From 2014 to 2017, the incarceration rate within Pitt County, N.C. (331.3 per 100,000 population) was higher than the incarceration rate in the state of North Carolina (276.7) and region (232.6). 

When Paula Dance was elected sheriff of Pitt County in 2018, one of her goals was to reduce recidivism, provide education and provide treatment for individuals. Dance is Pitt County’s first African American sheriff and the state’s first female African American sheriff.

Programs launch in 2019

She launched several programs in July 2019 to meet her goals: Medication Assisted Treatment (MAT) within the Sheriff's Heroin Addiction Recovery Program (SHARP), and the Women's Empowerment and Recovery Program (WEAR) within the Pitt County Detention Center. 

The focus of the SHARP program is mental health, substance use and co-occurring disorder. The program offers tools for long-term recovery and parenting classes. The SHARP initiative allows licensed therapists, counselors and peer support specialists to work with selected individuals who acknowledge their need for assistance in ending their substance use cycle. These individuals are also eligible for Medicated Assisted Treatment (MAT).

WEAR is designed to educate and empower women, focusing on trauma using evidence-based techniques.

The WEAR program is designed to empower incarcerated women by promoting positive thoughts and behaviors, as well as addressing substance use issues. WEAR offers treatment for substance use disorders, life skills training, education and positive thinking reinforcement. 

WEAR also utilizes licensed therapists, counselors, and peer support specialists to assist participants in recovery and general life-skills necessary to improve their lives upon release from the criminal justice system. WEAR participants may also be eligible for Medicated Assisted Treatment (MAT).

Bridging gaps between citizens, community, law enforcement

The first of their kind in North Carolina, the programs address and eliminate barriers for individuals struggling with alcohol use and substance use disorders. It also aids in bridging the gap between citizens, community resources and law enforcement. 

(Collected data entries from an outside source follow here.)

(** * sz: a shallow embedding of [sz.go] and its verified properties

    [sz] compresses files to snappy archives, decompresses snappy archives,
    and tars directories before compressing them.  This development embeds
    the program's functions as Rocq functions over an explicit model of the
    file system and proves (or refutes) the properties stated about them.

    Layout: the embedding comes first (Go library functions the program
    calls, the file-system model, then the program function by function),
    the theorems follow. *)

From Stdlib Require Import ZArith Lia List Ascii String DecimalString.
From Stdlib.Strings Require Import Byte.
From stdpp Require Import gmap strings list fin_maps infinite.

Local Open Scope Z_scope.

(* ===================================================================== *)
(** * Part I: the embedding                                               *)
(* ===================================================================== *)

(** ** Go's [strings], [strconv] and [path/filepath] functions used by sz

    Go strings are byte strings; they are modelled by [string] (a list of
    8-bit [ascii] characters).  Slices [s[a:b]] are [String.substring]. *)

Module GoLib.

(** [s[a:b]] *)
Definition slice (s : string) (a b : nat) : string :=
  String.substring a (b - a) s.

(** [strings.HasSuffix] *)
Definition HasSuffix (s suffix : string) : bool :=
  let n := String.length s in
  let k := String.length suffix in
  (k <=? n)%nat && String.eqb (slice s (n - k) n) suffix.

(** [strings.HasPrefix] *)
Definition HasPrefix (s pre : string) : bool := String.prefix pre s.

(** [strings.TrimSuffix] *)
Definition TrimSuffix (s suffix : string) : string :=
  if HasSuffix s suffix
  then slice s 0 (String.length s - String.length suffix)
  else s.

(** [strings.Replace (s, old, new, 1)]: the first occurrence of [old] in
    [s] is replaced; an empty [old] matches at the start of [s]. *)
Fixpoint Replace1 (s old new : string) : string :=
  if String.prefix old s
  then new +:+ slice s (String.length old) (String.length s)
  else match s with
       | EmptyString => EmptyString
       | String c s' => String c (Replace1 s' old new)
       end.

(** [strconv.Itoa] *)
Definition Itoa (i : Z) : string := NilZero.string_of_int (Z.to_int i).

(** [filepath.Ext]: the suffix beginning at the final dot in the final
    element of the path.  [Ext_scan path n] is the loop
    [for i := n-1; i >= 0 && path[i] != '/'; i--]. *)
Fixpoint Ext_scan (path : string) (n : nat) : string :=
  match n with
  | O => EmptyString
  | S i =>
      match String.get i path with
      | Some c =>
          if Ascii.eqb c "/" then EmptyString
          else if Ascii.eqb c "." then slice path i (String.length path)
          else Ext_scan path i
      | None => EmptyString
      end
  end.

Definition Ext (path : string) : string :=
  Ext_scan path (String.length path).

(** Path elements: the pieces between separators. *)
Fixpoint elements (cur : string) (s : string) : list string :=
  match s with
  | EmptyString => [cur]
  | String c s' =>
      if Ascii.eqb c "/" then cur :: elements EmptyString s'
      else elements (cur +:+ String c EmptyString) s'
  end.

Fixpoint join (l : list string) : string :=
  match l with
  | [] => EmptyString
  | [x] => x
  | x :: l' => x +:+ "/" +:+ join l'
  end.

(** [filepath.Clean] on Unix, element by element: empty and [.] elements
    are dropped, an inner [..] removes the element before it, a [..] at
    the start of a rooted path is dropped, and the empty result is [.].
    [out] is the stack of emitted elements, last one first. *)
Definition Clean_step (rooted : bool) (out : list string) (e : string)
  : list string :=
  if String.eqb e "" then out
  else if String.eqb e "." then out
  else if String.eqb e ".." then
    match out with
    | [] => if rooted then [] else [".."%string]
    | top :: rest =>
        if String.eqb top ".." then e :: out else rest
    end
  else e :: out.

Definition Clean (path : string) : string :=
  if String.eqb path "" then "."%string
  else
    let rooted := String.prefix "/" path in
    let out := fold_left (Clean_step rooted) (elements EmptyString path) [] in
    let body := join (rev out) in
    if rooted then "/" +:+ body
    else if String.eqb body "" then "."%string else body.

(** [basename] of package [os], the [Name ()] of a [FileInfo]: trailing
    slashes are removed, then the leading directory name. *)
Fixpoint strip_slashes (n : nat) (name : string) : string :=
  match n with
  | O => name
  | S i =>
      match i, String.get i name with
      | S _, Some c =>
          if Ascii.eqb c "/" then strip_slashes i (slice name 0 i)
          else name
      | _, _ => name
      end
  end.

Fixpoint last_element (name : string) (n : nat) : string :=
  match n with
  | O => name
  | S i =>
      match String.get i name with
      | Some c =>
          if Ascii.eqb c "/" then slice name (S i) (String.length name)
          else last_element name i
      | None => name
      end
  end.

Definition basename (name : string) : string :=
  let name := strip_slashes (String.length name) name in
  last_element name (String.length name - 1).

End GoLib.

The programs include help from a social worker, Kiera Clemmons, who works at the Pitt County, N.C. detention center.

Clemmons’ role is to communicate with an on-site psychiatrist, perform diagnoses and direct services as well as work as a liaison between the detention center and community support services.

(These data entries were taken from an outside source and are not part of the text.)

Definition round1 (x : Q) : Q := (inject_Z (round_half_even (x * 10)) / 10)%Q.

(** [round(isna().sum() / len(df) * 100, 1)]: NaN over no rows. *)
Definition pct_nulo (df : DataFrame) (col : Py.str) : float :=
  let nulls := List.length (filter isna (s_values (getitem df col))) in
  match len df with
  | O => None
  | S _ => Some (round1 ((Z.of_nat nulls # Pos.of_nat (len df)) * 100)%Q)
  end.

Definition em_dash : Py.str := [8212%N].

Definition exemplo (df : DataFrame) (col : Py.str) : Py.str :=
  match find (fun v => negb (isna v)) (s_values (getitem df col)) with
  | Some v => astype_str v
  | None => em_dash
  end.

Definition sample_options : read_options :=
  mkOptions (Some (Py.lit ";")) (Py.lit ",") (Py.lit "utf-8") false (Some 1000).

Definition info_body (w : World) (file_path : Py.str) : result (World * text) :=
  let file_path := expanduser file_path in
  df <- read_csv w file_path sample_options ;;
  let info := [Diagnostico (basename file_path) (List.length (columns df))] in
  ret (w, info ++
          List.map (fun col =>
                      LinhaDiagnostico col (s_dtype (getitem df col)) (pct_nulo df col)
                                       (firstn 30 (exemplo df col)))
                   (columns df)).

Definition csv_info (w : World) (file_path : Py.str) : result (World * text) :=
  try_except (info_body w file_path)
             (fun e => ret (w, [ErroDiagnostico (exn_str e)])).

End Tools.

(** ** A reference library

    One instance of [Lib] and [Plot] to run the program on: a store of
    files that are already tables, a decimal parser, ISO dates, quantiles
    by linear interpolation.  The general statements below hold for every
    instance; this one serves the worked examples. *)

Module Ref.

Inductive file :=
| CsvFile (enc : Py.str) (df : DataFrame)
| Garbage
| PngFile (c : chart).

Definition store := list (Py.str * file).

Fixpoint lookup (w : store) (p : Py.str) : option file :=
  match w with
  | [] => None
  | (q, f) :: t => if Py.str_eqb q p then Some f else lookup t p
  end.

Definition ascii_digit (c : Py.char) : bool := N.leb 48 c && N.leb c 57.

(** The text after the last slash. *)
Fixpoint last_component (s acc : Py.str) : Py.str :=
  match s with
  | [] => acc
  | c :: t => if N.eqb c 47 then last_component t [] else last_component t (acc ++ [c])
  end.

(** Leading digits: their value, how many, and the rest. *)
Fixpoint read_digits (s : Py.str) (acc : Z) (n : nat) : Z * nat * Py.str :=
  match s with
  | c :: t =>
      if ascii_digit c then read_digits t (acc * 10 + (Z.of_N c - 48))%Z (S n)
      else (acc, n, s)
  | [] => (acc, n, [])
  end.

Definition parse_unsigned (s : Py.str) : float :=
  let '(i, ni, rest) := read_digits s 0%Z 0 in
  match rest with
  | [] => if Nat.ltb 0 ni then Some (inject_Z i) else None
  | c :: frac =>
      if N.eqb c Py.period then
        let '(f, nf, rest') := read_digits frac 0%Z 0 in
        match rest' with
        | [] =>
            if Nat.ltb 0 (ni + nf)
            then Some (inject_Z i + (f # Pos.of_nat (10 ^ nf)))%Q
            else None
        | _ :: _ => None
        end
      else None
  end.

Definition parse_decimal (s : Py.str) : float :=
  match s with
  | c :: t => if N.eqb c Py.minus then option_map Qopp (parse_unsigned t) else parse_unsigned s
  | [] => None
  end.

(** [YYYY-MM-DD] *)
Definition parse_iso_date (s : Py.str) : option Timestamp :=
  match read_digits s 0%Z 0 with
  | (y, 4, c1 :: s1) =>
      match read_digits s1 0%Z 0 with
      | (m, 2, c2 :: s2) =>
          match read_digits s2 0%Z 0 with
          | (d, 2, []) =>
              if N.eqb c1 Py.minus && N.eqb c2 Py.minus
                 && Z.leb 1 m && Z.leb m 12 && Z.leb 1 d && Z.leb d 31
              then Some (mkTimestamp y m d 0)
              else None
          | _ => None
          end
      | _ => None
      end
  | _ => None
  end.

(** The day that lies [z] days after 1970-01-01 in the Gregorian
    calendar. *)
Definition civil_from_days (z : Z) : Z * Z * Z :=
  let z := (z + 719468)%Z in
  let era := (z / 146097)%Z in
  let doe := (z - era * 146097)%Z in
  let yoe := ((doe - doe / 1460 + doe / 36524 - doe / 146096) / 365)%Z in
  let doy := (doe - (365 * yoe + yoe / 4 - yoe / 100))%Z in
  let mp := ((5 * doy + 2) / 153)%Z in
  let d := (doy - (153 * mp + 2) / 5 + 1)%Z in
  let m := if Z.ltb mp 10 then (mp + 3)%Z else (mp - 9)%Z in
  ((yoe + era * 400 + (if Z.leb m 2 then 1 else 0))%Z, m, d).

Definition day_ns : Z := (86400 * 10 ^ 9)%Z.

(** A number is a count of nanoseconds since 1970-01-01 00:00, and NaT
    outside the 64 bits of a timestamp. *)
Definition of_epoch_ns (x : Q) : option Timestamp :=
  let ns := Qfloor x in
  if Z.ltb (- 2 ^ 63) ns && Z.ltb ns (2 ^ 63) then
    let '(y, m, d) := civil_from_days (ns / day_ns) in
    Some (mkTimestamp y m d (ns mod day_ns))
  else None.

Definition datetime_of (v : value) : option Timestamp :=
  match v with
  | VStr s => parse_iso_date s
  | VTime t => Some t
  | VNum x => of_epoch_ns x
  | VNaN => None
  end.

(** The numbers of a column; text makes a reduction fail. *)
Fixpoint numbers (vs : list value) : result (list Q) :=
  match vs with
  | [] => ret []
  | VNum x :: t => xs <- numbers t ;; ret (x :: xs)
  | VNaN :: t => numbers t
  | _ :: _ => raise TypeError (Py.lit "could not convert to numeric")
  end.

Definition qsum (xs : list Q) : Q := fold_right Qplus 0%Q xs.

Fixpoint qinsert (x : Q) (l : list Q) : list Q :=
  match l with
  | [] => [x]
  | h :: t => if Qle_bool x h then x :: l else h :: qinsert x t
  end.

Definition qsort (xs : list Q) : list Q := fold_right qinsert [] xs.

Definition qmax (xs : list Q) : float :=
  match qsort xs with
  | [] => None
  | h :: t => Some (last t h)
  end.

(** Linear interpolation between the two closest ranks. *)
Definition interpolate (q : Q) (xs : list Q) : float :=
  match qsort xs with
  | [] => None
  | h :: t =>
      let pos := (inject_Z (Z.of_nat (List.length t)) * q)%Q in
      let i := Z.to_nat (Qfloor pos) in
      let lo := nth i (h :: t) h in
      let hi := nth (S i) (h :: t) lo in
      Some (Qred (lo + (pos - inject_Z (Qfloor pos)) * (hi - lo)))%Q
  end.

Definition truncate (n : option nat) (df : DataFrame) : DataFrame :=
  match n with
  | Some k => with_rows df (firstn k (rows df))
  | None => df
  end.

Definition read (w : store) (p : Py.str) (o : read_options) : result DataFrame :=
  match lookup w p with
  | Some (CsvFile enc df) =>
      if Py.str_eqb enc (encoding o) then ret (truncate (nrows o) df)
      else raise LibraryError (Py.lit "codec can't decode byte")
  | Some _ => raise LibraryError (Py.lit "Error tokenizing data")
  | None => raise FileNotFoundError (Py.lit "No such file or directory")
  end.

(** Rows per distinct cell of a column, the most frequent first. *)
Fixpoint count_value (v : value) (acc : list (value * nat)) : list (value * nat) :=
  match acc with
  | [] => [(v, 1)]
  | (u, n) :: t => if value_eqb u v then (u, S n) :: t else (u, n) :: count_value v t
  end.

Fixpoint insert_by_count (x : value * nat) (l : list (value * nat)) : list (value * nat) :=
  match l with
  | [] => [x]
  | h :: t => if Nat.leb (snd h) (snd x) then x :: l else h :: insert_by_count x t
  end.

Definition value_counts (s : Series) : list (value * nat) :=
  fold_right insert_by_count []
    (fold_left (fun acc v => if isna v then acc else count_value v acc) (s_values s) []).

#[export] Instance lib : Lib := {|
  World := store;
  expanduser := fun p => p;
  path_exists := fun w p => notna (lookup w p);
  abspath := fun p => Py.lit "/srv/" ++ p;
  basename := fun p => last_component p [];
  strftime_now := fun _ _ => Py.lit "20240101_120000";
  re_digit := ascii_digit;
  lower := Py.ascii_lower;
  float_str := fun _ => Py.lit "0.0";
  timestamp_str := fun _ => Py.lit "1970-01-01";
  read_csv := read;
  to_csv := fun w p df => ret ((p, CsvFile (Py.lit "utf-8") df) :: w);
  to_numeric := parse_decimal;
  to_datetime := fun s => ret (List.map datetime_of (s_values s));
  series_sum := fun s => xs <- numbers (s_values s) ;; ret (Some (qsum xs));
  series_mean := fun s =>
    xs <- numbers (s_values s) ;;
    ret (match xs with
         | [] => None
         | _ :: _ => Some (qsum xs / inject_Z (Z.of_nat (List.length xs)))%Q
         end);
  series_max := fun s => xs <- numbers (s_values s) ;; ret (qmax xs);
  quantile := fun s q => xs <- numbers (s_values s) ;; ret (interpolate q xs);
  group_sum := fun xs => Some (qsum xs);
  describe := fun _ => ret [];
  top_by_sum := fun _ _ _ => ret [];
  top_by_count := fun s => ret (firstn 10 (value_counts s));
  tabulate := None
|}.

#[export] Instance plot : Plot lib := {|
  render_chart := fun w c p => ret ((p, PngFile c) :: w)
|}.

End Ref.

The number of referrals since implementing the program, according to Clemmons, who talked about the program at NACo’s Annual Conference in Adams County, Colo., were 427 for the SHARP program, 130 for the WEAR program and 337 for the Medical Assisted Treatment (MAT) program.

Community partnerships crucial to success

The programs get help from outside partners, including Pitt Community College, CareNet Counseling, East Carolina University, Narcotics Anonymous, Alcoholics Anonymous and the Greenville Art Museum.

Since the implementation of the programs, many participants have obtained the necessary coping skills, community resources, and ongoing treatment necessary to sustain long-term recovery.

To keep the program going, the county relies on grant funding, eventual county funding, continued services provided by stakeholders, sound partnerships and eliminating barriers and bridging the gaps.

Dance is committed to offering effective solutions, a seamless community reentry and referrals within an aftercare partnership for those struggling with addiction. A message on the detention center website notes that: “The process of recovery can begin at the moment of incarceration but should not have to stop the day an inmate walks out the door of the Detention Center, into the same temptations.”


Pitt County is a recipient of the Comprehensive Opioid, Stimulant and Substance Abuse Program (COSSAP) grant from the U.S. Department of Justice. COSSAP grants provide counties financial and technical assistance to support individuals and families facing substance use disorders.


Justice-involved individuals often don’t have the resources to integrate into the community after leaving jail and revert to their old ways.


Hire a social worker to work at the jail who can give them the tools they need to succeed.